- [DATA SHOWN]:
Content starts

Lemma live_cons u l : live (u :: l) = (if squashed u then [] else [u]) ++ live l.
Proof. unfold live. rewrite filter_cons. destruct (squashed u); [by rewrite decide_False by done|by rewrite decide_True by done]. Qed.

Lemma live_app l l' : live (l ++ l') = live l ++ live l'.
Proof. apply filter_app. Qed.

Lemma pos_S l i u : l !! i = Some u -> pos l (S i) = (pos l i + (if squashed u then 0 else 1))%nat.
Proof.
  intros Hu. unfold pos. rewrite (take_S_r l i u Hu), live_app, length_app. f_equal. rewrite live_cons. by destruct (squashed u).
Qed.

Lemma pos_le l i : (pos l i <= i)%nat.
Proof. unfold pos, live. etrans; [apply length_filter|]. rewrite length_take. lia. Qed.

Lemma pos_mono l i j : (i <= j)%nat -> (pos l i <= pos l j)%nat.
Proof.
  intros Hij. unfold pos. replace (take j l) with (take i l ++ take (j - i) (drop i l)).
  - rewrite live_app, length_app. lia.
  - rewrite <- (take_drop i (take j l)). rewrite take_take, Nat.min_l by lia. rewrite take_drop_commute.
    by replace (i + (j - i))%nat with j by lia.
Qed.

(** ** Offsets and counts *)

(** [l'] is [l] with other offsets and counts of squashed micro-operations. *)
Definition renumbered u u' : Prop := exists o c, u' = set_squash_info o c u.

Lemma recount_renumbered ty c o l : Forall2 renumbered l (recount ty c o l).
Proof.
  revert ty c o. induction l as [|u l IH]; intros ty c o; cbn [recount]; [constructor|].
  destruct (squashed u); constructor; try apply IH; by eexists _, _.
Qed.

(** The count of a micro-operation is that of the squashed ones up to it. *)
Lemma recount_counts l : forall ty c o i u', 0 <= c -> c + Z.of_nat (length l) < 2 ^ 32 ->
  recount ty c o l !! i = Some u' -> squashedCount u' = c + Z.of_nat (S i) - Z.of_nat (pos l (S i)).
Proof.
  induction l as [|u l IH]; intros ty c o i u' Hc Hlt; cbn [recount length] in *; [done|].
  destruct (squashed u) eqn:Hs.
  - rewrite u32_small by lia. destruct i as [|i]; cbn [lookup list_lookup].
    + intros [= <-]. unfold pos. cbn [take]. rewrite live_cons, Hs, take_0. cbn. lia.
    + intros Hi. rewrite (fun H1 H2 => IH _ _ _ i u' H1 H2 Hi) by lia. unfold pos. cbn [take]. rewrite (live_cons u), Hs. cbn [app]. lia.
  - destruct i as [|i]; cbn [lookup list_lookup].
    + intros [= <-]. unfold pos. cbn [take]. rewrite live_cons, Hs, take_0. cbn. lia.
    + intros Hi. rewrite (fun H1 H2 => IH _ _ _ i u' H1 H2 Hi) by lia. unfold pos. cbn [take]. rewrite (live_cons u), Hs. cbn [app length]. lia.
Qed.

(** The last [o] of the list [pre] have the type [ty]. *)
Definition run_of (ty : uop_type_t) (o : Z) (pre : list Dyn) : Prop :=
  0 <= o <= Z.of_nat (length pre) /\
  forall k v, pre !! k = Some v -> Z.of_nat (length pre) - o <= Z.of_nat k -> uop_type (m_uop v) = ty.

(** The micro-operations counted by the offset have the type. *)
Lemma recount_offsets l : forall ty c o pre i u', run_of ty o pre -> Z.of_nat (length pre + length l) < 2 ^ 32 ->
  recount ty c o l !! i = Some u' -> squashed u' = false ->
  run_of (uop_type (m_uop u')) (typeOffset u') (pre ++ live (take i l)).
Proof.
  induction l as [|u l IH]; intros ty c o pre i u' Hrun Hlt; cbn [recount length] in *; [done|].
  destruct (squashed u) eqn:Hs.
  - destruct i as [|i]; cbn [lookup list_lookup take]; [intros [= <-]; cbn; by rewrite Hs|].
    intros Hi Hl. rewrite live_cons, Hs. cbn [app]. eapply (IH _ _ _ pre i u' Hrun); [lia|done..].
  - set (o1 := if bool_decide _ then o else 0).
    assert (Hrun1 : run_of (uop_type (m_uop u)) o1 pre).
    { subst o1. case_bool_decide as Ht; [by rewrite Ht|]. split; [lia|]. intros k v Hk. apply lookup_lt_Some in Hk. lia. }
    destruct i as [|i]; cbn [lookup list_lookup take].
    + intros [= <-] _. cbn. by rewrite app_nil_r.
    + destruct Hrun1 as [[Ho1 Ho2] Hty]. intros Hi Hl. rewrite u32_small in Hi by lia. rewrite live_cons, Hs.
      assert (Hrun2 : run_of (uop_type (m_uop u)) (o1 + 1) (pre ++ [u])).
      { split; [rewrite length_app; simpl; lia|]. intros k v. rewrite length_app. cbn [length].
        intros [Hk|[Hk1 [Hk2 ->]%list_lookup_singleton_Some]]%lookup_app_Some Hle; [|done]. apply (Hty k); [done|lia]. }
      assert (Hpl : Z.of_nat (length (pre ++ [u]) + length l) < 2 ^ 32) by (rewrite length_app; simpl; lia).
      pose proof (IH _ _ _ (pre ++ [u]) i u' Hrun2 Hpl Hi Hl) as Hr. by rewrite <- app_assoc in Hr.
Qed.

(** ** Instructions of loads, executes and stores *)
Section kinds.
Variables (nl ne ns : nat).

Definition kind_start (i : nat) : nat := if bool_decide (i < nl)%nat then 0%nat else if bool_decide (i < nl + ne)%nat then nl else (nl + ne)%nat.
Definition kind_type (i : nat) : uop_type_t :=
  if bool_decide (i < nl)%nat then UOP_LOAD else if bool_decide (i < nl + ne)%nat then UOP_EXECUTE else UOP_STORE.
Definition kind_intra (i : nat) : nat := if bool_decide (i < nl)%nat then 0%nat else if bool_decide (i < nl + ne)%nat then nl else ne.

(** A micro-operation at position [i] before doSquashing; the first of a kind is not squashed. *)
Record staged (i : nat) u : Prop := mkStaged {
  sg_type : uop_type (m_uop u) = kind_type i;
  sg_static : microOpTypeOffset (m_uop u) = Z.of_nat (i - kind_start i);
  sg_offset : typeOffset u = Z.of_nat (i - kind_start i);
  sg_intra : intraDependencies u = Z.of_nat (kind_intra i);
  sg_first : squashed u = true -> i <> kind_start i
}.
Definition all_staged l : Prop := length l = (nl + ne + ns)%nat /\ forall i u, l !! i = Some u -> staged i u.

Lemma kind_start_le i : (kind_start i <= i)%nat.
Proof. unfold kind_start. repeat case_bool_decide; lia. Qed.

Lemma kind_intra_le i : (kind_intra i <= kind_start i)%nat.
Proof. unfold kind_intra, kind_start. repeat case_bool_decide; lia. Qed.

(** The first of a kind, and of the kind before it if that is not empty. *)
Lemma kind_start_start i : (i < nl + ne + ns)%nat -> kind_start (kind_start i) = kind_start i.
Proof. intros. unfold kind_start. repeat case_bool_decide; lia. Qed.

Lemma kind_start_before i : kind_intra i <> 0%nat -> kind_start (kind_start i - kind_intra i) = (kind_start i - kind_intra i)%nat.
Proof. unfold kind_start, kind_intra. repeat case_bool_decide; lia. Qed.

Lemma kind_type_start i j : kind_type j = kind_type i -> (kind_start i <= j)%nat.
Proof. unfold kind_type, kind_start. repeat case_bool_decide; try done; lia. Qed.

Content ends

- [WHAT YOU SHOULD DO]: Print all of the material above exactly as given.

- [COMPLETED TASK]:
Lemma live_cons u l : live (u :: l) = (if squashed u then [] else [u]) ++ live l.
Proof. unfold live. rewrite filter_cons. destruct (squashed u); [by rewrite decide_False by done|by rewrite decide_True by done]. Qed.

Lemma live_app l l' : live (l ++ l') = live l ++ live l'.
Proof. apply filter_app. Qed.

Lemma pos_S l i u : l !! i = Some u -> pos l (S i) = (pos l i + (if squashed u then 0 else 1))%nat.
Proof.
  intros Hu. unfold pos. rewrite (take_S_r l i u Hu), live_app, length_app. f_equal. rewrite live_cons. by destruct (squashed u).
Qed.

Lemma pos_le l i : (pos l i <= i)%nat.
Proof. unfold pos, live. etrans; [apply length_filter|]. rewrite length_take. lia. Qed.

Lemma pos_mono l i j : (i <= j)%nat -> (pos l i <= pos l j)%nat.
Proof.
  intros Hij. unfold pos. replace (take j l) with (take i l ++ take (j - i) (drop i l)).
  - rewrite live_app, length_app. lia.
  - rewrite <- (take_drop i (take j l)). rewrite take_take, Nat.min_l by lia. rewrite take_drop_commute.
    by replace (i + (j - i))%nat with j by lia.
Qed.

(** ** Offsets and counts *)

(** [l'] is [l] with other offsets and counts of squashed micro-operations. *)
Definition renumbered u u' : Prop := exists o c, u' = set_squash_info o c u.

Lemma recount_renumbered ty c o l : Forall2 renumbered l (recount ty c o l).
Proof.
  revert ty c o. induction l as [|u l IH]; intros ty c o; cbn [recount]; [constructor|].
  destruct (squashed u); constructor; try apply IH; by eexists _, _.
Qed.

(** The count of a micro-operation is that of the squashed ones up to it. *)
Lemma recount_counts l : forall ty c o i u', 0 <= c -> c + Z.of_nat (length l) < 2 ^ 32 ->
  recount ty c o l !! i = Some u' -> squashedCount u' = c + Z.of_nat (S i) - Z.of_nat (pos l (S i)).
Proof.
  induction l as [|u l IH]; intros ty c o i u' Hc Hlt; cbn [recount length] in *; [done|].
  destruct (squashed u) eqn:Hs.
  - rewrite u32_small by lia. destruct i as [|i]; cbn [lookup list_lookup].
    + intros [= <-]. unfold pos. cbn [take]. rewrite live_cons, Hs, take_0. cbn. lia.
    + intros Hi. rewrite (fun H1 H2 => IH _ _ _ i u' H1 H2 Hi) by lia. unfold pos. cbn [take]. rewrite (live_cons u), Hs. cbn [app]. lia.
  - destruct i as [|i]; cbn [lookup list_lookup].
    + intros [= <-]. unfold pos. cbn [take]. rewrite live_cons, Hs, take_0. cbn. lia.
    + intros Hi. rewrite (fun H1 H2 => IH _ _ _ i u' H1 H2 Hi) by lia. unfold pos. cbn [take]. rewrite (live_cons u), Hs. cbn [app length]. lia.
Qed.

(** The last [o] of the list [pre] have the type [ty]. *)
Definition run_of (ty : uop_type_t) (o : Z) (pre : list Dyn) : Prop :=
  0 <= o <= Z.of_nat (length pre) /\
  forall k v, pre !! k = Some v -> Z.of_nat (length pre) - o <= Z.of_nat k -> uop_type (m_uop v) = ty.

(** The micro-operations counted by the offset have the type. *)
Lemma recount_offsets l : forall ty c o pre i u', run_of ty o pre -> Z.of_nat (length pre + length l) < 2 ^ 32 ->
  recount ty c o l !! i = Some u' -> squashed u' = false ->
  run_of (uop_type (m_uop u')) (typeOffset u') (pre ++ live (take i l)).
Proof.
  induction l as [|u l IH]; intros ty c o pre i u' Hrun Hlt; cbn [recount length] in *; [done|].
  destruct (squashed u) eqn:Hs.
  - destruct i as [|i]; cbn [lookup list_lookup take]; [intros [= <-]; cbn; by rewrite Hs|].
    intros Hi Hl. rewrite live_cons, Hs. cbn [app]. eapply (IH _ _ _ pre i u' Hrun); [lia|done..].
  - set (o1 := if bool_decide _ then o else 0).
    assert (Hrun1 : run_of (uop_type (m_uop u)) o1 pre).
    { subst o1. case_bool_decide as Ht; [by rewrite Ht|]. split; [lia|]. intros k v Hk. apply lookup_lt_Some in Hk. lia. }
    destruct i as [|i]; cbn [lookup list_lookup take].
    + intros [= <-] _. cbn. by rewrite app_nil_r.
    + destruct Hrun1 as [[Ho1 Ho2] Hty]. intros Hi Hl. rewrite u32_small in Hi by lia. rewrite live_cons, Hs.
      assert (Hrun2 : run_of (uop_type (m_uop u)) (o1 + 1) (pre ++ [u])).
      { split; [rewrite length_app; simpl; lia|]. intros k v. rewrite length_app. cbn [length].
        intros [Hk|[Hk1 [Hk2 ->]%list_lookup_singleton_Some]]%lookup_app_Some Hle; [|done]. apply (Hty k); [done|lia]. }
      assert (Hpl : Z.of_nat (length (pre ++ [u]) + length l) < 2 ^ 32) by (rewrite length_app; simpl; lia).
      pose proof (IH _ _ _ (pre ++ [u]) i u' Hrun2 Hpl Hi Hl) as Hr. by rewrite <- app_assoc in Hr.
Qed.

(** ** Instructions of loads, executes and stores *)
Section kinds.
Variables (nl ne ns : nat).

Definition kind_start (i : nat) : nat := if bool_decide (i < nl)%nat then 0%nat else if bool_decide (i < nl + ne)%nat then nl else (nl + ne)%nat.
Definition kind_type (i : nat) : uop_type_t :=
  if bool_decide (i < nl)%nat then UOP_LOAD else if bool_decide (i < nl + ne)%nat then UOP_EXECUTE else UOP_STORE.
Definition kind_intra (i : nat) : nat := if bool_decide (i < nl)%nat then 0%nat else if bool_decide (i < nl + ne)%nat then nl else ne.

(** A micro-operation at position [i] before doSquashing; the first of a kind is not squashed. *)
Record staged (i : nat) u : Prop := mkStaged {
  sg_type : uop_type (m_uop u) = kind_type i;
  sg_static : microOpTypeOffset (m_uop u) = Z.of_nat (i - kind_start i);
  sg_offset : typeOffset u = Z.of_nat (i - kind_start i);
  sg_intra : intraDependencies u = Z.of_nat (kind_intra i);
  sg_first : squashed u = true -> i <> kind_start i
}.
Definition all_staged l : Prop := length l = (nl + ne + ns)%nat /\ forall i u, l !! i = Some u -> staged i u.

Lemma kind_start_le i : (kind_start i <= i)%nat.
Proof. unfold kind_start. repeat case_bool_decide; lia. Qed.

Lemma kind_intra_le i : (kind_intra i <= kind_start i)%nat.
Proof. unfold kind_intra, kind_start. repeat case_bool_decide; lia. Qed.

(** The first of a kind, and of the kind before it if that is not empty. *)
Lemma kind_start_start i : (i < nl + ne + ns)%nat -> kind_start (kind_start i) = kind_start i.
Proof. intros. unfold kind_start. repeat case_bool_decide; lia. Qed.

Lemma kind_start_before i : kind_intra i <> 0%nat -> kind_start (kind_start i - kind_intra i) = (kind_start i - kind_intra i)%nat.
Proof. unfold kind_start, kind_intra. repeat case_bool_decide; lia. Qed.

Lemma kind_type_start i j : kind_type j = kind_type i -> (kind_start i <= j)%nat.
Proof. unfold kind_type, kind_start. repeat case_bool_decide; try done; lia. Qed.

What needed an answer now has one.